Step 1
Importing the spreadsheet into a pandas data frame
import pandas as pd
df = pd.read_csv('mortgage-testing-data.csv')
df.head()
Step 2
Replacing the categorical columns with Boolean values
df['conforming'] = df['conforming_loan_limit'].replace(['NC', 'C'], [0, 1])
df['not_conforming'] = df['conforming_loan_limit'].replace(['C', 'NC'], [0, 1])
df = df[df['derived_sex'].isin(['Male', 'Female'])]

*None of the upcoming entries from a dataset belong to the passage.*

(** * imagedownloader / imgdl: a shallow embedding of the download pipeline

    The repository ships two near-duplicate downloaders:
    - [imagedownloader/downloader.py] (originals and thumbnails, result keyed
      by URL), embedded in [Module Imagedownloader];
    - [imgdl/downloader.py] (originals only, result aligned by index),
      embedded in [Module Imgdl].
    What both share (path derivation, the Pillow calls of [convert_image],
    [_persist_file]) is embedded once, ahead of the two modules. *)

From Stdlib Require Import ZArith QArith Lia Lqa Ascii String.
From stdpp Require Import base gmap strings list fin_maps pretty.

#[local] Open Scope Z_scope.

(** ** Byte strings and SHA-1 (hashlib.sha1)

    A Python [bytes] value is a list of integers in [0, 256).  [hashlib.sha1]
    is the FIPS 180-4 function on 32-bit words, wrap-around written out. *)

Abbreviation bytes := (list Z).

Module SHA1.

Definition w32 (x : Z) : Z := x mod 2 ^ 32.
Definition add32 (x y : Z) : Z := w32 (x + y).
Definition rotl (n x : Z) : Z :=
  Z.lor (w32 (Z.shiftl x n)) (Z.shiftr x (32 - n)).
Definition not32 (x : Z) : Z := Z.lxor x (2 ^ 32 - 1).

Definition Ch (b c d : Z) : Z := Z.lor (Z.land b c) (Z.land (not32 b) d).
Definition Parity (b c d : Z) : Z := Z.lxor (Z.lxor b c) d.
Definition Maj (b c d : Z) : Z :=
  Z.lor (Z.lor (Z.land b c) (Z.land b d)) (Z.land c d).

df['derived_sex_is_female'] = df['derived_sex'].replace(['Male', 'Female'], [0, 1])
df['derived_sex_is_male'] = df['derived_sex'].replace(['Female', 'Male'], [0, 1])
df['application_accepted'] = df['action_taken'].replace([3, 1], [0, 1])
df['debt_to_income_ratio'] = df['debt_to_income_ratio'].replace(['<20%', '20%-<30%', '30%-<36%', '50%-60%', '>60%'], [10, 25, 33, 55, 70])
df['debt_to_income_ratio'] = pd.to_numeric(df['debt_to_income_ratio'])
df = df.drop(['conforming_loan_limit', 'derived_sex', 'action_taken'], axis=1)
Step 3
Exporting the cleaned up dataset into a new cvs file
df.to_csv('class12_example.csv')